There’s no use fighting it. Not even the traditional calendar has a chance. The 2017 Thoroughbred racing season, as far as championships go, lasted 10 months and a few days, effectively ending the moment Win the Space trundled home last in the Breeders’ Cup Classic at Del Mar on Nov. 4.
That’s the way John Gaines wanted it when he invented the Breeders’ Cup, and that’s the way it’s been these last 34 years, with only a handful of exceptions to prove that rules are hard to rattle.
And yet, in the time-honored spirit of whistling past a strip mall, there will be nine more Grade 1 races run this year, with little impact beyond the parimutuel results and the personal records of those involved.
Seven of the nine are run in Southern California, a blissful weather ghetto immune to the forces of nature. Okay, it could rain, and the breeze off the Pacific during Thanksgiving weekend can turn Del Mar into wind tunnel. But Del Mar didn’t ask for the Matriarch and the Hollywood Derby. The historic events were dumped at the seaside when Hollywood Park folded.
Likewise Los Alamitos is an odd place to run Grade 1 races like the CashCall sponsored Futurity and the Starlet in early December. Then again, with recent winners like Mastery, Mor Spirit, Dortmund, Abel Tasman, and Take Charge Brandi, they could probably run the races down Main Street in Seal Beach and retain Grade 1 status.
This column has wished out loud — though apparently not loud enough — that both the La Brea and the Malibu be offered the first week of January at Santa Anita rather than the last week of a meaningless December, as far as championship credentials go. As for the American Oaks, to be run on Dec. 30 at Santa Anita, it has become nothing more than a classy afterthought.
Horses like Precisionist, Ferdinand, Southern Image, and Shared Belief would have had their 4-year-old records suitably embellished had their Malibus been run a few days later. And despite finishing a troubled third in the Breeders’ Cup Sprint at Del Mar, Mind Your Biscuits would have been in the thick of this year’s Eclipse Award conversation if his Malibu score — on Dec. 26, 2016 — had been counted in 2017 alongside his wins in the Grade 1 Golden Shaheen and the Grade 2 Belmont Sprint Championship.
Anyway, it won’t matter who wins the La Brea or the Malibu. Abel Tasman and West Coast have the 3-year-old titles nailed down, and there will be no impact on a sprint division led by Paulassilverlining and Roy H. Let some filly run off the screen in the Matriarch or the American Oaks. Lady Eli still gets her long-deserved crown as female turf champ.
The Cigar Mile has a few champions dotting its three decades of history, but none of them — including Cigar — won the race and an Eclipse in the same year.
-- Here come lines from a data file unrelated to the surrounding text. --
(** * Lease-based leader election (leaderElection.ts)

    A shallow embedding of the [LeaderElection] class: its node registry,
    its timers, the two storage backends it talks to (a MongoDB collection
    and a Redis key), and the events it broadcasts.

    Conventions of the embedding.
    - Times are integers in milliseconds ([Z]); identifiers are strings.
    - The JavaScript [Map] of nodes is an association list in insertion
      order; node objects are mutated in place and never replaced, so the
      [node] captured by a timer closure is the registry entry of its id.
    - A method is a computation in the monad [M]: it transforms the [World]
      and either returns a value or throws.
    - Everything the environment decides is an explicit argument: the value
      read from the clock, the outcome of a command sent to a server
      ([Fault]), the jitter drawn from [Math.random].
    - A command or a timer callback, with the backend replies it awaits,
      is one step.  The only asynchronous call that is not awaited,
      [this.stopElection()] in [startElection], is split at its suspension
      points; concurrent calls of [tryAcquire] are interleaved command by
      command in a model of their own.
    - [broadcast] is recorded as the sequence of payloads handed to it; the
      fan-out to the open WebSocket clients is modelled apart, on the set
      of clients ([sends]); [console.error] is not modelled. *)

From stdpp Require Import gmap strings list fin_maps.
From Stdlib Require Import ZArith Lia.

Local Open Scope string_scope.
Local Open Scope list_scope.

(** ** Constants *)

Definition LEASE_DURATION : Z := 10000.
Definition HEARTBEAT_INTERVAL : Z := 3000.

(** Delay of the follower's retry timer in [startNodeCompetition]. *)
Definition RETRY_DELAY : Z := 5000.

(** Upper bound of the competition jitter, [Math.random() * 2000]. *)
Definition JITTER_BOUND : Z := 2000.

(** ** Data model *)

Inductive Database := mongodb | redis.

Inductive Status := idle | competing | leader | follower | crashed.

Global Instance Status_eq_dec : EqDecision Status.
Proof. solve_decision. Defined.

Global Instance Database_eq_dec : EqDecision Database.
Proof. solve_decision. Defined.

(** [interface LeaderDocument]; the [_id] is the key under which the
    document is stored in the collection. *)
Record LeaderDocument := mkLeaderDocument {
  nodeId : string;
  expiresAt : Z;
  updatedAt : Z
}.

(** [interface Node].  A timer handle is the number the scheduler gave to
    the timer. *)
Record Node := mkNode {
  id : string;
  status : Status;
  lease : option Z;
  heartbeatTimer : option nat;
  competitionTimer : option nat
}.

(** A value stored in Redis, with the absolute time at which it expires. *)
Record RedisEntry := mkRedisEntry {
  value : string;
  expireAt : option Z
}.

(** A JavaScript error; drivers attach a numeric [code] to some of them. *)
Record JsError := mkJsError { err_code : option Z }.

Definition duplicateKeyError : JsError := mkJsError (Some 11000%Z).
Definition typeError : JsError := mkJsError None.

(** What happens to a command sent to a server: it completes, it is
    rejected before the server applied it, or it is applied and the reply
    is lost. *)
Inductive Fault :=
| Completes
| FailsBefore (e : JsError)
| FailsAfter (e : JsError).

(** The code run by a timer. *)
Inductive Callback :=
| CompetitionAttempt (n : string)   (* the [setTimeout(async ..., delay)] of startNodeCompetition *)
| CompetitionRetry (n : string)     (* the inner [setTimeout(..., 5000)] *)
| HeartbeatTick (n : string).       (* the [setInterval(async ..., HEARTBEAT_INTERVAL)] *)

Record Timer := mkTimer {
  callback : Callback;
  delay : Z;
  repeats : bool
}.

(** Payloads passed to [broadcast]. *)
Inductive Event :=
| ElectionStarted (database : Database)
| ElectionReset
| NodeCrashed (n : string)
| NodeUpdate (n : string) (st : Status) (l : option Z)
| LeaderElected (n : string)
| LeaderLost (n : string).

(** Commands sent to the servers. *)
Inductive Command :=
| MongoConnect | MongoClose | MongoDeleteMany
| MongoFindOneAndUpdate | MongoInsertOne | MongoDeleteOne
| RedisConnect | RedisQuit
| RedisSet | RedisGet | RedisPExpire | RedisDel.

(** The trace of backend activity: the lease primitives the engine invokes
    and the commands that reach a server. *)
Inductive BackendCall :=
| TryAcquire (db : Database) (n : string)
| Renew (db : Database) (n : string)
| Release (db : Database)
| Sent (c : Command).

(** Continuations of a [stopElection] call that is waiting for a reply. *)
Inductive Suspended :=
| StopAfterMongoClose    (* resumes after [await this.mongoClient.close()] *)
| StopAfterRedisQuit.    (* resumes after [await this.redisClient.quit()] *)

Inductive MongoClient := MongoClientHandle.
Inductive RedisClient := RedisClientHandle.
Inductive Collection := LeaderCollectionHandle.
As for the Clark, though meaningless in terms of 2017, its result bears watching. Recent winners include Saint Liam, Blame, Wise Dan, and Gun Runner, all champions the following year.
Assuming, of course, Gun Runner is voted Horse of the Year and champion older male. It should be unanimous, but I guarantee there will be a stubborn cadre of holdouts — like stranded Japanese soldiers who didn’t get the word — determined to vote for Arrogate based on his dramatic win over Gun Runner in the Dubai World Cup. Or his 2016 Travers. Or his bankroll.
Or maybe on his Longines World’s Best Racehorse Rankings, which finds Arrogate still on top of the Australian juggernaut Winx (22 straight wins) and the John Gosden duo of Wonder Woman (Enable) and Flash (Cracksman). Gun Runner is up there, too, five pounds below Arrogate, after beating Arrogate by five lengths in the Breeders’ Cup Classic at level weights.
But that does not matter to the Longines formula, which basically holds that the best thing you’ve ever done is how you will be judged the rest of your life, unless, I suppose, charges are filed. If I could be remembered only for those three home runs I hit against the Pirates in Little League that magical weekend, I’d die happy.
Arrogate’s ranking is derived from his Dubai World Cup — a fine night, no argument — despite his fall from grace in three subsequent starts.
“The fact that Arrogate has flopped every time he’s run since Dubai is neither here nor there, since the ratings do not fluctuate like handicap marks,” wrote Tom Kerr in The Racing Post. “Arrogate could have finished last in a claimer and been retired to pull tourists round New York’s Central Park and he’d still have topped the list.
“As such, the ‘World’s Best Racehorse’ is a misnomer,” Kerr concluded. “The rankings would more accurately be designated ‘World’s Best Racehorse Performance [Of The Year]’ — or WBRPOTY, for short.”
The Longines people will have one more bite of the Arrogate apple come January when the final rankings are announced. But since none of the horses within 10 pounds of Arrogate’s 134 will be running between now and then, look for his people to gather for their second straight Longines bauble in London, which he won last year in the face of California Chrome’s Horse of the Year title.
Then, come 2022, both California Chrome and Arrogate will be up for the Hall of Fame. Time will tell.